How to estimate GPU performance using clGetDeviceInfo()

Question

I'm trying to make automatic decision how to distribute workload between CPU and GPU.

What I wanted to do is to go over all devices and evaluate total theoretical computing power in GFLOPS simply by multiplying:

GFLOPS = clock_speed * number_of_cores

^{* yes, I know this is extremely crude, as each operation takes different number of clock cycles on each architecture, and there are huge inefficiencies due to cash-misses etc. But still it is some rough estimate of crude computing capabilities.}

Now I can get CL_DEVICE_MAX_CLOCK_FREQUENCY and CL_DEVICE_MAX_COMPUTE_UNITS form clGetDeviceInfo()

While clock frequnecy 1777 MHz seems reasonable, the 28 comoute units seems way to low from my NVIDIA GeForce RTX 3060 which have Core Config: 3584 112:48:28:112 according to wikipedia

Looking in the documentation:

CL_DEVICE_MAX_COMPUTE_UNITS
The number of parallel compute units on the OpenCL device.
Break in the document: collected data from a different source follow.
(** A child that is still running when the timeout elapses after the end
    of its output is killed and reported as [(1, "TIMEOUT")]. *)
Lemma run_command_kills_after_output_ends cmd cwd timeout w c k eof_at :
  exec env (calls w) cmd cwd (disk w) = (Launched c, k) ->
  ending c = Eof eof_at ->
  match exits c with
  | Some (exit_at, _) => (eof_at + timeout < exit_at)%nat
  | None => True
  end ->
  fst (run_command env cmd cwd timeout w) = Ret (1%Z, "TIMEOUT")
  /\ In Kill (trace (snd (run_command env cmd cwd timeout w))).
Proof.
  intros H E X. pose proof (run_command_cases env cmd cwd timeout w) as R.
  rewrite H in R. cbv zeta in R. rewrite R, E.
  destruct (exits c) as [[x code] | ].
  - destruct (Nat.leb_spec x (eof_at + timeout)); [ lia | ].
    split; [ reflexivity | ]. cbn. rewrite in_app_iff. right.
    cbn. right. right. rewrite in_app_iff. right. now left.
  - split; [ reflexivity | ]. cbn. rewrite in_app_iff. right.
    cbn. right. right. rewrite in_app_iff. right. now left.
Qed.

(** C3 (as the code has it): the timeout is only looked at once the read
    loop has seen the end of the child's output.  A child that closes its
    output [eof_at] seconds after the launch and exits no later than
    [timeout] seconds after that is never killed, however large [eof_at]
    is: its own exit code and its own output are returned, and the trace
    holds the launch and the printed lines only. *)
Theorem timeout_counts_from_end_of_output
    cmd cwd timeout w c k eof_at exit_at code :
  exec env (calls w) cmd cwd (disk w) = (Launched c, k) ->
  ending c = Eof eof_at ->
  exits c = Some (exit_at, code) ->
  (exit_at <= eof_at + timeout)%nat ->
  fst (run_command env cmd cwd timeout w) = Ret (code, output_of c)
  /\ trace (snd (run_command env cmd cwd timeout w))
     = (trace w ++ Info ("Executing: " ++ cmd) :: Popen cmd
          :: map Print (kept_lines (lines c)))%list.
Proof.
  intros H E X L. pose proof (run_command_cases env cmd cwd timeout w) as R.
  rewrite H in R. cbv zeta in R. rewrite R, E, X.
  destruct (Nat.leb_spec exit_at (eof_at + timeout)); [ | lia ].
  split; reflexivity.
Qed.

(** C7 (as the code has it): while the child keeps its output open the
    read loop blocks; [wait] and its timeout are never reached, and
    nothing is returned. *)
Theorem run_command_blocks_while_output_stays_open cmd cwd timeout w c k :
  exec env (calls w) cmd cwd (disk w) = (Launched c, k) ->
  ending c = Blocks ->
  fst (run_command env cmd cwd timeout w) = Hang.
Proof.
  intros H E. pose proof (run_command_cases env cmd cwd timeout w) as R.
  rewrite H in R. cbv zeta in R. now rewrite R, E.
Qed.

End ProcessRunnerClaims.

(** [sleep 10; echo done] under a timeout of 5 seconds: ten seconds later
    the caller gets exit code 0 and the output, and nothing was killed. *)
Lemma timeout_counts_from_end_of_output_witness :
  (10 > 5)%nat
  /\ fst (run_command Scenario.slow_env "sleep 10; echo done" None 5
            (Scenario.start Scenario.empty_disk))
     = Ret (0%Z, "done")
  /\ trace (snd (run_command Scenario.slow_env "sleep 10; echo done" None 5
                   (Scenario.start Scenario.empty_disk)))
     = [Info "Executing: sleep 10; echo done"; Popen "sleep 10; echo done";
        Print "done"].
Proof.
  split; [ lia | ].
  apply (timeout_counts_from_end_of_output Scenario.slow_env
           "sleep 10; echo done" None 5 (Scenario.start Scenario.empty_disk)
           (Child ["done" ++ Pipeline.newline] (Eof 10) (Some (10, 0%Z)))
           Scenario.empty_disk 10 10 0%Z);
    [ reflexivity | reflexivity | reflexivity | cbn; lia ].
Defined.

(** [sleep infinity] under a timeout of 5 seconds never returns. *)
Lemma run_command_blocks_while_output_stays_open_witness :
  fst (run_command Scenario.stuck_env "sleep infinity" None 5
         (Scenario.start Scenario.empty_disk)) = Hang.
Proof.
  apply (run_command_blocks_while_output_stays_open Scenario.stuck_env
           "sleep infinity" None 5 (Scenario.start Scenario.empty_disk)
           (Child [] Blocks None) Scenario.empty_disk);
    reflexivity.
Defined.

(** ** Part B: the retry loop *)

Section RetryLoop.

Variable env : Env.

Lemma emit_record ev w : emit ev w = (Ret tt, record [ev] w).
Proof. reflexivity. Qed.

Lemma record_record evs1 evs2 w :
  record evs2 (record evs1 w) = record (evs1 ++ evs2) w.
Proof. unfold record. cbn. now rewrite app_assoc. Qed.

Lemma emit_then_emit a b w :
  (emit a ;; emit b) w = (Ret tt, record [a; b] w).
Proof.
  unfold bind, emit, record. cbn [disk trace calls ticks].
  now rewrite <- app_assoc.
Qed.

Lemma part_b_attempts_emits ok attempts :
  (forall ev, process_event part_b_command ev = true -> ok ev = true) ->
  (forall m, ok (Warning m) = true) ->
  (forall m, ok (Success m) = true) ->
  ok (Sleep 180) = true ->
  emits_only ok (Pipeline.part_b_attempts env attempts).
Proof.
  intros Hp Hw Hs Hsl. induction attempts as [ | attempt rest IH ]; cbn [Pipeline.part_b_attempts].
  - apply emits_only_ret.
  - repeat emits_step; auto;
      try (apply run_command_emits; exact Hp);
      try (apply Hp; reflexivity).
Qed.

Lemma when_retry attempt w :
  when (0 <? attempt)%nat
    (emit (Warning ("Retry " ++ Py.str_nat attempt ++ "/"
                    ++ Py.str_nat Pipeline.max_retries)) ;;
     emit (Sleep 180)) w
  = (Ret tt, before_attempt attempt w).
Proof.
  unfold before_attempt. destruct (0 <? attempt)%nat; cbn [when].
  - apply emit_then_emit.
  - reflexivity.
Qed.

(** One turn of the loop whose command fails without the server-error
    signature, before the last attempt: the loop goes on. *)
Lemma part_b_attempt_other_failure attempt rest w code out w1 :
  run_command env part_b_command None 7200 (before_attempt attempt w)
  = (Ret (code, out), w1) ->
  code <> 0%Z ->
  server_error out = false ->
  (attempt < Pipeline.max_retries)%nat ->
  Pipeline.part_b_attempts env (attempt :: rest) w
  = Pipeline.part_b_attempts env rest w1.
Proof.
  intros Hrun Hcode Hsig Hlt. cbn [Pipeline.part_b_attempts].
  apply Z.eqb_neq in Hcode. unfold server_error in Hsig.
  apply Nat.lt_neq, Nat.eqb_neq in Hlt. unfold part_b_command in Hrun.
  unfold bind at 1. rewrite when_retry.
  unfold bind at 1. rewrite Hrun, Hcode, Hsig, Hlt. reflexivity.
Qed.

(** One turn whose command fails with the signature, before the last
    attempt: a warning, and the loop goes on. *)
Lemma part_b_attempt_server_error attempt rest w code out w1 :
  run_command env part_b_command None 7200 (before_attempt attempt w)
  = (Ret (code, out), w1) ->
  code <> 0%Z ->
  server_error out = true ->
  (attempt < Pipeline.max_retries)%nat ->
  Pipeline.part_b_attempts env (attempt :: rest) w
  = Pipeline.part_b_attempts env rest
      (record [Warning "OpenAI server error, retrying..."] w1).
Proof.
  intros Hrun Hcode Hsig Hlt. cbn [Pipeline.part_b_attempts].
  apply Z.eqb_neq in Hcode. unfold server_error in Hsig.
  apply Nat.ltb_lt in Hlt. unfold part_b_command in Hrun.
  unfold bind at 1. rewrite when_retry.
  unfold bind at 1. rewrite Hrun, Hcode, Hsig, Hlt. reflexivity.
Qed.

(** The last turn, when its command fails: the stage returns [False]. *)
Lemma part_b_attempt_last w code out w1 :
  run_command env part_b_command None 7200
    (before_attempt Pipeline.max_retries w)
  = (Ret (code, out), w1) ->
  code <> 0%Z ->
  Pipeline.part_b_attempts env [Pipeline.max_retries] w
  = (Ret (Pipeline.Returned false),
     record [Error "Part B failed after 3 attempts"] w1).
Proof.
  intros Hrun Hcode. apply Z.eqb_neq in Hcode. unfold part_b_command in Hrun.
  cbn [Pipeline.part_b_attempts]. unfold bind at 1. rewrite when_retry.
  unfold bind at 1. rewrite Hrun, Hcode.
  rewrite Nat.ltb_irrefl, andb_false_r, Nat.eqb_refl. reflexivity.
Qed.

End RetryLoop.

Section RetryClaims.

Variable env : Env.

Lemma run_command_trace_prefix cmd cwd timeout w :
  exists evs,
    trace (snd (run_command env cmd cwd timeout w))
    = (trace w ++ Info ("Executing: " ++ cmd) :: Popen cmd :: evs)%list.
Proof.
  pose proof (run_command_cases env cmd cwd timeout w) as R.
  destruct (exec env (calls w) cmd cwd (disk w)) as [l k].
  cbv zeta in R. rewrite R.
  destruct l as [msg | c]; [ eexists; reflexivity | ].
  destruct (ending c); [ | eexists; reflexivity | eexists; reflexivity ].
  destruct (exits c) as [[x code] | ];
    [ destruct (x <=? at_second + timeout)%nat | ]; eexists; reflexivity.
Qed.

Lemma bind_trace_prefix {A B} (m : M A) (f : A -> M B) w pre :
  (exists evs, trace (snd (m w)) = (pre ++ evs)%list) ->
  (forall a, emits_only any_event (f a)) ->
  exists evs, trace (snd (bind m f w)) = (pre ++ evs)%list.
Proof.
  intros [evs H] Hf. unfold bind.
  destruct (m w) as [[a | e | ] w'] eqn:Hm; cbn [snd] in *; eauto.
  destruct (Hf a w') as [evs' [H' _]]. exists (evs ++ evs')%list.
  now rewrite H', H, app_assoc.
Qed.

(** Three attempts in a row that fail with the server-error signature:
    three launches, a wait of 180 seconds before the second and before the
    third, and the stage returns [False]. *)
Lemma part_b_gives_up_after_three_server_errors
    w c1 o1 w1 c2 o2 w2 c3 o3 w3 :
  let retrying := record [Warning "OpenAI server error, retrying..."] in
  run_command env part_b_command None 7200 w = (Ret (c1, o1), w1) ->
  run_command env part_b_command None 7200
    (record [Warning "Retry 1/2"; Sleep 180] (retrying w1)) = (Ret (c2, o2), w2) ->
  run_command env part_b_command None 7200
    (record [Warning "Retry 2/2"; Sleep 180] (retrying w2)) = (Ret (c3, o3), w3) ->
  c1 <> 0%Z -> c2 <> 0%Z -> c3 <> 0%Z ->
  server_error o1 = true -> server_error o2 = true ->
  Pipeline.part_b_attempts env (seq 0 (Pipeline.max_retries + 1)) w
  = (Ret (Pipeline.Returned false),
     record [Error "Part B failed after 3 attempts"] w3).
Proof.
  intros retrying R1 R2 R3 N1 N2 N3 S1 S2. subst retrying.
  cbn [seq Pipeline.max_retries Nat.add].
  rewrite (part_b_attempt_server_error env 0 [1; 2] w c1 o1 w1 R1 N1 S1
             ltac:(unfold Pipeline.max_retries; lia)).
  rewrite (part_b_attempt_server_error env 1 [2] _ c2 o2 w2 R2 N2 S2
             ltac:(unfold Pipeline.max_retries; lia)).
  exact (part_b_attempt_last env _ c3 o3 w3 R3 N3).
Qed.

(** C1 (as the code has it): a first attempt that fails WITHOUT the
    server-error signature does not end the stage.  The loop goes on to
    attempts 1 and 2 exactly as after a server error: it logs
    "Retry 1/2", sleeps 180 seconds and launches the Part B command a
    second time. *)
Theorem part_b_retries_failure_without_signature w code out w1 :
  run_command env part_b_command None 7200 w = (Ret (code, out), w1) ->
  code <> 0%Z ->
  server_error out = false ->
  Pipeline.part_b_attempts env (seq 0 (Pipeline.max_retries + 1)) w
  = Pipeline.part_b_attempts env [1; 2] w1
  /\ exists evs,
       trace (snd (Pipeline.part_b_attempts env (seq 0 (Pipeline.max_retries + 1)) w))
       = ((trace w1 ++ [Warning "Retry 1/2"; Sleep 180;
                        Info ("Executing: " ++ part_b_command);
                        Popen part_b_command]) ++ evs)%list.
Proof.
  intros Hrun Hcode Hsig.
  assert (Hstep : Pipeline.part_b_attempts env (seq 0 (Pipeline.max_retries + 1)) w
                  = Pipeline.part_b_attempts env [1; 2] w1).
  { cbn [seq Pipeline.max_retries Nat.add].
    apply (part_b_attempt_other_failure env 0 [1; 2] w code out w1); auto.
    unfold Pipeline.max_retries. lia. }
  split; [ exact Hstep | ]. rewrite Hstep.
  cbn [Pipeline.part_b_attempts].
  unfold bind at 1. rewrite when_retry.
  apply bind_trace_prefix.
  - destruct (run_command_trace_prefix "python3 part_b/minimal_dr_part_b.py" None 7200
                (before_attempt 1 w1)) as [evs H].
    exists evs. rewrite H. cbn [trace before_attempt Nat.ltb Nat.leb record].
    rewrite <- !app_assoc. reflexivity.
  - intros [exit_code output].
    repeat emits_step; auto; apply run_command_emits; auto.
Qed.

End RetryClaims.

(** A [ValueError] on the first attempt, a success on the second. *)
Lemma part_b_retries_failure_without_signature_witness :
  (1 <> 0)%Z
  /\ server_error "ValueError: bad config" = false
  /\ Pipeline.part_b_attempts Scenario.part_b_flaky_env
       (seq 0 (Pipeline.max_retries + 1)) (Scenario.start Scenario.empty_disk)
     = Pipeline.part_b_attempts Scenario.part_b_flaky_env [1; 2]
         (snd (run_command Scenario.part_b_flaky_env part_b_command None 7200
                 (Scenario.start Scenario.empty_disk)))
  /\ exists evs,
       trace (snd (Pipeline.part_b_attempts Scenario.part_b_flaky_env
                     (seq 0 (Pipeline.max_retries + 1))
                     (Scenario.start Scenario.empty_disk)))
       = ((trace (snd (run_command Scenario.part_b_flaky_env part_b_command None 7200
                         (Scenario.start Scenario.empty_disk)))
           ++ [Warning "Retry 1/2"; Sleep 180;
               Info ("Executing: " ++ part_b_command);
               Popen part_b_command]) ++ evs)%list.
Proof.
  split; [ discriminate | ]. split; [ reflexivity | ].
  apply (part_b_retries_failure_without_signature Scenario.part_b_flaky_env
           (Scenario.start Scenario.empty_disk) 1%Z "ValueError: bad config");
    [ reflexivity | discriminate | reflexivity ].
Defined.

(** The whole stage on that run: the failure without the signature is
    retried after 180 seconds, the second attempt succeeds, and
    [run_part_b] returns [True] after two launches of the Part B command
    where the specification has one attempt and a failed stage. *)
Example part_b_flaky_run :
  let '(r, w) := Pipeline.run_part_b Scenario.part_b_flaky_env Scenario.acme
                   (Scenario.start Scenario.empty_disk) in
  r = Ret true
  /\ filter (fun ev => match ev with Popen _ | Sleep _ => true | _ => false end)
       (trace w)
     = [Popen part_b_command; Sleep 180; Popen part_b_command;
        Popen "python3 -u part_b/usecases_apicalls.py"].
Proof. vm_compute. split; reflexivity. Qed.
A work-group executes on a single compute unit. The minimum value is 1.

it seems that

GFLOPS = CL_DEVICE_MAX_CLOCK_FREQUENCY * CL_DEVICE_MAX_COMPUTE_UNITS * CL_DEVICE_MAX_WORK_GROUP_SIZE

but this does not fit of Intel CPU where I have CL_DEVICE_MAX_WORK_GROUP_SIZE = 4096 which would make it more powerfull than GPU

I tried to print all possible divice parameters provided by clGetDeviceInfo() but none seems to give me required information:

OpenCL platform count 2 
DEVICE[0,0]: NVIDIA GeForce RTX 3060
        VENDOR:         NVIDIA Corporation
        DEVICE_VERSION: OpenCL 3.0 CUDA
        DRIVER_VERSION: 515.86.01
        C_VERSION:      OpenCL C 1.2 
        MAX_COMPUTE_UNITS:    28
        MAX_CLOCK_FREQUENCY:  1777  MHz 
        GLOBAL_MEM_SIZE:      12019 MB  
        LOCAL_MEM_SIZE:       48 kB  
        CONSTANT_BUFFER_SIZE: 64 kB  
        GLOBAL_MEM_CACHE_SIZE:     784 kB 
        GLOBAL_MEM_CACHELINE_SIZE: 128 
        MAX_WORK_ITEM_DIMENSIONS: 3  
        MAX_WORK_GROUP_SIZE:      1024 
        MAX_WORK_ITEM_SIZES:      [1024,1024,1024] 
        MIN_DATA_TYPE_ALIGN_SIZE: 128    
        
DEVICE[1,0]: pthread-Intel(R) Core(TM) i5-10400F CPU @ 2.90GHz
        VENDOR:         GenuineIntel
        DEVICE_VERSION: OpenCL 1.2 pocl HSTR: pthread-x86_64-pc-linux-gnu-skylake
        DRIVER_VERSION: 1.8
        C_VERSION:      OpenCL C 1.2 pocl 
        MAX_COMPUTE_UNITS:    12
        MAX_CLOCK_FREQUENCY:  4300  MHz 
        GLOBAL_MEM_SIZE:      13796 MB  
        LOCAL_MEM_SIZE:       256 kB  
        CONSTANT_BUFFER_SIZE: 256 kB  
        GLOBAL_MEM_CACHE_SIZE:     12288 kB 
        GLOBAL_MEM_CACHELINE_SIZE: 64 
        MAX_WORK_ITEM_DIMENSIONS: 3  
        MAX_WORK_GROUP_SIZE:      4096 
        MAX_WORK_ITEM_SIZES:      [4096,4096,4096] 
        MIN_DATA_TYPE_ALIGN_SIZE: 128

related: OpenCL: Confused by CL_DEVICE_MAX_COMPUTE_UNITS

EDIT:

By reading some materials (wiki, nVidia documentation) I can find that each compute unit has 128 shader cores (or CUDA cores). But this is some vendor specific information which I have to search as a user form external sources. I want to estimate the computing power automatically by the program just from information provided by clGetDeviceInfo()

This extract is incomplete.